La educación, prioritaria

La pobreza y desigualdad en el país hacen ineludible que necesariamente sea el Estado el proveedor por excelencia.

En un artículo publicado esta semana en el diario Milenio, titulado Educación: no es gastar más sino invertir mejor, escrito por el subsecretario de Planeación, Evaluación y Coordinación de la Secretaría de Educación Pública, se plantean varios temas interesantes que considero que vale la pena comentar y reflexionar sobre ellos.

Coincido en que el gasto, palabra que yo cambiaría por “inversión”, en educación hasta ahora no ha dado los resultados que se suponía que deberíamos tener, por lo que es deseable un rediseño de ésta, como bien apunta el licenciado Otto Granados, quien reproduce una observación realizada por uno de los mayores y mejores investigadores en materia educativa, el doctor Pablo Latapí, en la cual, al referirse a la opinión de que un mayor gasto produce automáticamente mejores resultados, textualmente dice: “... No había un porcentaje óptimo porque éste dependía de las circunstancias educativas, demográficas y económicas muy específicas de cada país”.

Y en este sentido, considero que comparar ciertos datos de México con el resto de miembros de la OCDE sirve de poco.
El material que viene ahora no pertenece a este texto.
(** ** What a block does does not depend on the wire *)

Section WireBlocks.
Context {E : Env}.

Lemma injectTx_wire tx op : injectTx (wire_transaction tx) (wire_operation op) = injectTx tx op.
Proof. by destruct op as [[c|] u d x t e]. Qed.

Lemma foldM_map_ext {A B S} (f : S → B → result S) (g : S → A → result S) (h : A → B) s l :
  (∀ s x, f s (h x) = g s x) → foldM f s (map h l) = foldM g s l.
Proof. intros Hfg. rewrite <-foldM_map. by apply foldM_ext. Qed.

Lemma processBlock_wire σ b : processBlock σ (wire_block b) = processBlock σ b.
Proof.
  unfold processBlock, openBlock. cbn [wire_block block_Header block_Transactions].
  destruct (newCacheStore _ _ _) as [cs| |]; bind_step; [|done..].
  erewrite foldM_map_ext; [done|]. intros c tx. unfold applyTransaction. cbn [wire_transaction tx_Operations].
  apply foldM_map_ext. intros c' op. by rewrite injectTx_wire.
Qed.

Lemma processBlocks_wire bs σ : processBlocks σ (map wire_block bs) = processBlocks σ bs.
Proof. revert σ. induction bs as [|b bs IH]; intros σ; cbn; [done|]. rewrite processBlock_wire. by destruct (processBlock σ b) as [[]?]. Qed.

Lemma commitLoop_wire bs σ root : commitLoop σ root (map wire_block bs) = commitLoop σ root bs.
Proof.
  revert σ root. induction bs as [|b bs IH]; intros σ root; cbn; [done|].
  unfold ProcessBlock. rewrite processBlock_wire. by destruct (processBlock σ b) as [[]?].
Qed.

Lemma CommitChain_wire σ req : CommitChain σ (mkCommitChainRequest (map wire_block (cc_Blocks req))) = CommitChain σ req.
Proof. unfold CommitChain. cbn [cc_Blocks]. by rewrite commitLoop_wire. Qed.
Lemma Reorg_wire σ req :
  Chain_Reorg σ (mkReorgRequest (ro_RevertedBlocks req) (map wire_block (ro_NewBlocks req))) = Chain_Reorg σ req.
Proof.
  unfold Chain_Reorg, Reorg. cbn [ro_RevertedBlocks ro_NewBlocks].
  destruct (match ro_RevertedBlocks req with [] => _ | _ => _ end) as [[[]|e|] σ']; [|done..]. by rewrite processBlocks_wire.
Qed.
End WireBlocks.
El secretario de esta organización, el mexicano José Ángel Gurría, ha logrado vendernos piedritas y cobrarlas en euros, no sólo en el sector educativo, sino en muchos otros; casi no hay dependencia que no haya contratado sus servicios.

No hay país que pertenezca a la OCDE que tenga un sistema educativo parecido al mexicano en varios aspectos, como el número de educandos, de escuelas y de profesores, ni que tenga las condiciones físicas de nuestras escuelas, sobre todo en la educación básica, en la cual las situaciones son en muchos casos lamentables y así lo reflejó el censo que se realizó hace dos años. Además, no creo que haya algún país con tan amplia dispersión de escuelas y tal carencia de maestros; tan sólo recordemos que en la educación básica todavía el casi 30% no tienen un maestro para cada uno de los seis grados. Por supuesto que esta situación viene de años atrás y no se ha podido resolver, pero no se trata de un elevado gasto en educación.

Por otro lado, en materia de financiamiento no creo que, como dice el artículo, sea “una discusión temprana el buscar formas alternativas de financiamiento o incentivar la expansión con modalidades privadas”. La pobreza y desigualdad creciente y palpable en todo el país hacen ineludible que necesariamente sea el Estado el proveedor por excelencia. Además, hasta la fecha no ha sido demostrado plenamente que las escuelas privadas sean mucho mejores que las públicas. El mejor ejemplo de ello lo tenemos en las universidades.

Sin duda, deben profundizarse más en los temas referentes a la educación superior, porque no es sólo por las “presiones políticas” que tiene tal cantidad de recursos y, a pesar de ello, el gobierno dice que sólo quiere llegar al 40% de atención, lo cual es una vergüenza en comparación con otros países de América Latina. Por cierto, los recursos se reducen en la propuesta para 2017.

Por otro lado, no creo que sean “la demagogia y la ignorancia las que contaminan el análisis del PEF 2017” ni tampoco que haya “oportunismo” en esta discusión. Ni demagogia ni oportunismo, tan sólo de análisis de la realidad educativa.

La preocupación de muchos con respecto al presupuesto educativo es que varias de las reducciones propuestas carecen de sentido. Tan sólo dos ejemplos: el compromiso presidencial de que para 2018 habría 40 mil escuelas de tiempo completo no se va a cumplir y era uno de los más nobles, al proporcionar a los estudiantes una alimentación sana y más horas de preparación. El otro ejemplo se refiere a la ciencia y tecnología, en la que vemos que el presupuesto para Conacyt lo reducen en 23% sin lógica alguna.

Y podríamos poner otros ejemplos que no tienen nada que ver con la demagogia, sino con la preocupación de que, como dice el subsecretario, hay que invertir mejor pero, agregaríamos, también propugnar que se obtenga lo que se necesite para la educación. Y sabemos que tal decisión no está en manos de la SEP.